Total time: 14 hours
There were a few bugs that came along the way. The motor was rated for 0V to 12 V but it also needed to hold for voltage up to 20V on the power supply. However, when it was cranked up the velocity computation would freeze at 3 rev/sec. This was because the interrupt code was taking too long to run. At the time I had 4 different if/else if statements for all the different cases I could see (think truth table), i.e when A is 1 and B is 0 and so on. I tried compressing a few ways until eventually I had a single if statement checking if A == B and then an else statement!
Also, the starter code selected the pins as pull ups but it needed to be pull downs in order for the motor to run!
Lastly, I had set my counter to be a uint32_t which meant that it was unsigned and thus recorded as a 2’s complement number.
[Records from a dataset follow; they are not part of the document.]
(** The body a submission is answered with, when the problem exists. *)
Lemma submit_solution_found db req random problemData rest :
  select_problem db (problem_id req) = problemData :: rest ->
  exists body,
    submit_solution db req random = (db, Json body)
    /\ success body = submit_allPassed problemData (code req)
    /\ execution_time body = execution_time_of random
    /\ test_results body =
       map_indexed
         (fun testCase index =>
            {| test_case := index + 1;
               passed := success body;
               tr_input := input testCase;
               tr_expected := expected testCase;
               actual := if success body then expected testCase else JNull;
               tr_error := if success body then None
                           else submit_errorMessage problemData (code req) |})
         0 (testCases problemData)
    /\ error body = (if success body then None
                     else submit_errorMessage problemData (code req))
    /\ progress body =
       Some {| is_completed := success body;
               attempts := 1;
               best_time := if success body
                            then Some (execution_time body) else None |}
    /\ output body =
       (if success body then
          submit_success_output (function_name (code req))
                                (business_card_display (code req))
                                (execution_time body)
        else
          submit_failure_output
            (hasFunction (code req)) (hasReturn (code req))
            (match submit_syntaxErrors (code req) with [] => true | _ => false end)
            (fst (submit_content problemData (code req)))
            (submit_errorMessage problemData (code req))).
Proof.
  intros H; unfold submit_solution; rewrite H.
  eexists; split; [reflexivity|]; simpl.
  repeat split; reflexivity.
Qed.

(** ** What a match of the age pattern captures *)

Lemma star_loop_result p s (k : jsstring -> option (jsstring * list jsstring)) res :
  star_loop p s k = Some res ->
  exists run s', s = run ++ s' /\ forallb p run = true /\ k s' = Some res.
Proof.
  revert res; induction s as [|c t IH]; intros res; simpl.
  - intros H; exists [], []; auto.
  - destruct (p c) eqn:Hc.
    + destruct (star_loop p t k) as [r|] eqn:E.
      * intros [= <-]. destruct (IH _ eq_refl) as (run & s' & -> & Hrun & Hk).
        exists (c :: run), s'; simpl; rewrite Hc; auto.
      * intros H; exists [], (c :: t); auto.
    + intros H; exists [], (c :: t); auto.
Qed.

Lemma firstn_run (run s' : jsstring) :
  firstn (List.length (run ++ s') - List.length s') (run ++ s') = run.
Proof.
  rewrite length_app, Nat.add_sub.
  rewrite firstn_app, Nat.sub_diag, firstn_all; simpl; apply app_nil_r.
Qed.

Lemma match_chr p s caps k res :
  match_regex (Chr p) s caps k = Some res ->
  exists c t, s = c :: t /\ p c = true /\ k t caps = Some res.
Proof.
  simpl; destruct s as [|c t]; [discriminate|].
  destruct (p c) eqn:Hc; [|discriminate]. intros H; exists c, t; auto.
Qed.

Lemma match_star p s caps k res :
  match_regex (Star p) s caps k = Some res ->
  exists run s', s = run ++ s' /\ forallb p run = true /\ k s' caps = Some res.
Proof. simpl; apply star_loop_result. Qed.

Lemma match_plus p s caps k res :
  match_regex (Plus p) s caps k = Some res ->
  exists run s', s = run ++ s' /\ run <> [] /\ forallb p run = true
                 /\ k s' caps = Some res.
Proof.
  simpl; destruct s as [|c t]; [discriminate|].
  destruct (p c) eqn:Hc; [|discriminate]. intros H.
  apply star_loop_result in H as (run & s' & -> & Hrun & Hk).
  exists (c :: run), s'; simpl; rewrite Hc; repeat split; auto; discriminate.
Qed.

Lemma match_group_plus p s caps k res :
  match_regex (Group [Plus p]) s caps k = Some res ->
  exists run s', s = run ++ s' /\ run <> [] /\ forallb p run = true
                 /\ k s' (caps ++ [run]) = Some res.
Proof.
  intros H.
  change (match_regex (Plus p) s caps
            (fun s_end c_end =>
               k s_end (c_end ++ [firstn (List.length s - List.length s_end) s]))
          = Some res) in H.
  apply match_plus in H as (run & s' & -> & Hne & Hrun & Hk).
  rewrite firstn_run in Hk. exists run, s'; auto.
Qed.
Lemma match_here_age s a :
  match_here re_age s = Some a ->
  exists ws1 ws2 digits rest,
    s = js "age" ++ ws1 ++ [61%N] ++ ws2 ++ digits ++ rest
    /\ forallb is_space ws1 = true /\ forallb is_space ws2 = true
    /\ digits <> [] /\ forallb is_digit digits = true
    /\ group1 a = digits.
Proof.
  unfold match_here.
  destruct (match_pattern re_age s [] _) as [[rest caps]|] eqn:E; [|discriminate].
  intros [= <-].
  change re_age with [Chr (N.eqb 97); Chr (N.eqb 103); Chr (N.eqb 101); Star is_space; Chr (N.eqb 61); Star is_space; Group [Plus is_digit]] in E.
  cbn [match_pattern] in E.
  apply match_chr in E as (c1 & t1 & -> & H1 & E).
  apply match_chr in E as (c2 & t2 & -> & H2 & E).
  apply match_chr in E as (c3 & t3 & -> & H3 & E).
  apply match_star in E as (ws1 & t4 & -> & Hws1 & E).
  apply match_chr in E as (c4 & t5 & -> & H4 & E).
  apply match_star in E as (ws2 & t6 & -> & Hws2 & E).
  apply match_group_plus in E as (digits & t7 & -> & Hne & Hd & E).
  injection E as <- <-.
  apply N.eqb_eq in H1, H2, H3, H4; subst.
  exists ws1, ws2, digits, t7; repeat split; auto.
Qed.

Lemma String_match_age code a :
  String_match code re_age = Some a ->
  exists pre ws1 ws2 digits rest,
    code = pre ++ js "age" ++ ws1 ++ [61%N] ++ ws2 ++ digits ++ rest
    /\ forallb is_space ws1 = true /\ forallb is_space ws2 = true
    /\ digits <> [] /\ forallb is_digit digits = true
    /\ group1 a = digits.
Proof.
  induction code as [|c code IH].
  - discriminate.
  - cbn [String_match]. destruct (match_here re_age (c :: code)) eqn:E.
    + intros [= ->]. apply match_here_age in E as (w1 & w2 & d & r & H & ?).
      exists [], w1, w2, d, r; auto.
    + intros H; destruct (IH H) as (pre & w1 & w2 & d & r & -> & ?).
      exists (c :: pre), w1, w2, d, r; auto.
Qed.

Lemma is_digit_range c : is_digit c = true -> (48 <= c <= 57)%N.
Proof.
  unfold is_digit; intros H; apply andb_true_iff in H as [H1 H2].
  apply N.leb_le in H1, H2; lia.
Qed.

Lemma digit_value_digit c :
  is_digit c = true -> digit_value 10 c = Some (Z.of_N c - 48).
Proof.
  intros H; unfold digit_value; rewrite H.
  apply is_digit_range in H.
  destruct (Z.ltb_spec (Z.of_N c - 48) 10); [reflexivity|lia].
Qed.

Lemma parse_digits_digits s :
  forallb is_digit s = true ->
  forall a, 0 <= a ->
  exists z, parse_digits 10 s (Some a) = Some z /\ a <= z
            /\ (z = 0 <-> a = 0 /\ forallb (N.eqb 48) s = true).
Proof.
  induction s as [|c s IH]; intros Hs a Ha; cbn [parse_digits].
  - exists a; repeat split; auto; lia.
  - simpl in Hs; apply andb_true_iff in Hs as [Hc Hs].
    rewrite (digit_value_digit _ Hc).
    pose proof (is_digit_range _ Hc) as Hr.
    destruct (IH Hs (10 * a + (Z.of_N c - 48))) as (z & -> & Hz & Hiff); [lia|].
    exists z; split; [reflexivity|]. split; [lia|].
    cbn [forallb]; rewrite andb_true_iff, N.eqb_eq. split.
    + intros H; apply Hiff in H; destruct H as [H1 H2]. repeat split; auto; lia.
    + intros (-> & H1 & H2); apply Hiff; split; auto; lia.
Qed.

Lemma parseInt_digits s :
  s <> [] -> forallb is_digit s = true ->
  exists z, parseInt s = Some z /\ 0 <= z
            /\ (z = 0 <-> forallb (N.eqb 48) s = true).
Proof.
  intros Hne Hs. destruct s as [|c s]; [contradiction|].
  pose proof Hs as Hs0.
  simpl in Hs; apply andb_true_iff in Hs as [Hc Hs].
  pose proof (is_digit_range _ Hc) as Hr.
  assert (Hsp : is_space c = false).
  { unfold is_space.
    repeat match goal with
           | |- context [(?a <=? ?b)%N] => destruct (N.leb_spec a b); try lia
           | |- context [(?a =? ?b)%N] => destruct (N.eqb_spec a b); try lia
           end; reflexivity. }
  assert (Hsign : strip_sign (c :: s) = (1, c :: s)).
  { unfold strip_sign.
    destruct (N.eqb_spec c 45); [lia|]. destruct (N.eqb_spec c 43); [lia|].
    reflexivity. }
  assert (Hradix : strip_radix_prefix (c :: s) = (10, c :: s)).
  { unfold strip_radix_prefix. destruct s as [|x t]; [reflexivity|].
    simpl in Hs; apply andb_true_iff in Hs as [Hx _].
    apply is_digit_range in Hx.
    destruct (N.eqb_spec x 120); [lia|]. destruct (N.eqb_spec x 88); [lia|].
    rewrite andb_false_r; reflexivity. }
  unfold parseInt. cbn [trimStart]. rewrite Hsp, Hsign, Hradix.
  cbn [parse_digits]. rewrite (digit_value_digit _ Hc).
  destruct (@parse_digits_digits s Hs (10 * 0 + (Z.of_N c - 48)))
    as (z & -> & Hz & Hiff); [lia|].
  exists z; split; [f_equal; lia|]. split; [lia|].
  cbn [forallb]. rewrite andb_true_iff, N.eqb_eq. split.
  - intros H; apply Hiff in H; destruct H; split; auto; lia.
  - intros [H1 H2]; apply Hiff; split; auto; lia.
Qed.

(** ** Unfolding the answer of [/api/execute-code] *)

Lemma execute_code_success code test_cases random :
  success (execute_code code test_cases random) = execute_success code.
Proof. reflexivity. Qed.

Lemma execute_code_test_results code test_cases random :
  test_results (execute_code code test_cases random) =
  map_indexed
    (fun testCase index =>
       {| test_case := index + 1;
          passed := execute_success code;
          tr_input := input testCase;
          tr_expected := expected testCase;
          actual := if execute_success code then expected testCase else JNull;
          tr_error :=
            if execute_success code then None
            else match execute_syntaxErrors code with
                 | e :: _ => Some e
                 | [] => Some (js "Function implementation incomplete")
                 end |})
    0 test_cases.
Proof. reflexivity. Qed.

Lemma execute_success_iff code :
  execute_success code = true <->
  includes code (js "def ") = true /\ includes code (js "return") = true
  /\ execute_syntaxErrors code = [] /\ fst (execute_content code) = true.
Proof.
  unfold execute_success, hasFunction, hasReturn.
  rewrite !andb_true_iff.
  destruct (execute_syntaxErrors code); intuition congruence.
Qed.

Lemma submit_allPassed_iff problemData code :
  submit_allPassed problemData code = true <->
  includes code (js "def ") = true /\ includes code (js "return") = true
  /\ submit_syntaxErrors code = []
  /\ fst (submit_content problemData code) = true.
Proof.
  unfold submit_allPassed, hasFunction, hasReturn.
  rewrite !andb_true_iff.
  destruct (submit_syntaxErrors code); intuition congruence.
Qed.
But it was being read as a signed integer so it produced extremely large revolution numbers which wasn’t accurate!
AI Prototype Summary
I used Chat GPT 5 Pro to come up with the following code
``` // globals TIM_HandleTypeDef htim2; volatile int64_t enc_base = 0; // extends 32-bit counter to 64-bit
static void MX_GPIO_TIM2_EncoderPins_Init(void) { __HAL_RCC_GPIOA_CLK_ENABLE();
GPIO_InitTypeDef g = {0};
g.Pin = GPIO_PIN_0 | GPIO_PIN_1; // PA0=A, PA1=B
g.Mode = GPIO_MODE_AF_PP; // AF input for timer
g.Pull = GPIO_PULLUP; // typical for open-collector encoders
g.Speed = GPIO_SPEED_FREQ_HIGH;
g.Alternate = GPIO_AF1_TIM2;
HAL_GPIO_Init(GPIOA, &g);
}
static void MX_TIM2_Encoder_Init(void) { __HAL_RCC_TIM2_CLK_ENABLE();
htim2.Instance = TIM2; // 32-bit
htim2.Init.Prescaler = 0;
htim2.Init.CounterMode = TIM_COUNTERMODE_UP;
htim2.Init.Period = 0xFFFFFFFFu; // full 32-bit span
htim2.Init.ClockDivision = TIM_CLOCKDIVISION_DIV1;
htim2.Init.AutoReloadPreload = TIM_AUTORELOAD_PRELOAD_DISABLE;
TIM_Encoder_InitTypeDef enc = {0};
enc.EncoderMode = TIM_ENCODERMODE_TI12; // count on both TI1 & TI2
enc.IC1Polarity = TIM_ICPOLARITY_RISING; // set both to RISING; encoder mode handles direction
enc.IC1Selection = TIM_ICSELECTION_DIRECTTI;
enc.IC1Prescaler = TIM_ICPSC_DIV1;
enc.IC1Filter = 4; // small digital filter (0..15); increase if lines are noisy
enc.IC2Polarity = TIM_ICPOLARITY_RISING;
enc.IC2Selection = TIM_ICSELECTION_DIRECTTI;
enc.IC2Prescaler = TIM_ICPSC_DIV1;
enc.IC2Filter = 4;
HAL_TIM_Encoder_Init(&htim2, &enc);
// Enable update interrupt (fires only on overflow/underflow)
__HAL_TIM_CLEAR_FLAG(&htim2, TIM_FLAG_UPDATE);
__HAL_TIM_ENABLE_IT(&htim2, TIM_IT_UPDATE);
HAL_NVIC_SetPriority(TIM2_IRQn, 1, 0);
HAL_NVIC_EnableIRQ(TIM2_IRQn);
HAL_TIM_Encoder_Start(&htim2, TIM_CHANNEL_ALL);
}
// Call this from startup code after HAL_Init() void Encoder_Init(void) { MX_GPIO_TIM2_EncoderPins_Init(); MX_TIM2_Encoder_Init(); }
// Standard HAL IRQ shim: void TIM2_IRQHandler(void) { HAL_TIM_IRQHandler(&htim2); }
// Overflow/underflow callback: extend 32-bit TIM2->CNT to 64 bits void HAL_TIM_PeriodElapsedCallback(TIM_HandleTypeDef *htim) { if (htim->Instance == TIM2) { if (__HAL_TIM_IS_TIM_COUNTING_DOWN(htim)) { enc_base -= (int64_t)0x100000000ULL; // underflow (downwards) } else { enc_base += (int64_t)0x100000000ULL; // overflow (upwards) } } }
// Read absolute position (thread-safe snapshot) int64_t Encoder_GetPosition(void) { uint32_t cnt = __HAL_TIM_GET_COUNTER(&htim2); __disable_irq(); int64_t base = enc_base; __enable_irq(); return base + (int64_t)cnt; }
```
It called upon a few nonexisting registers and even with all my code it didn’t compile.
However, I did ask it about the differences between manual polling and interrupts and it gave me a very descriptive explanation there which I really appreciated.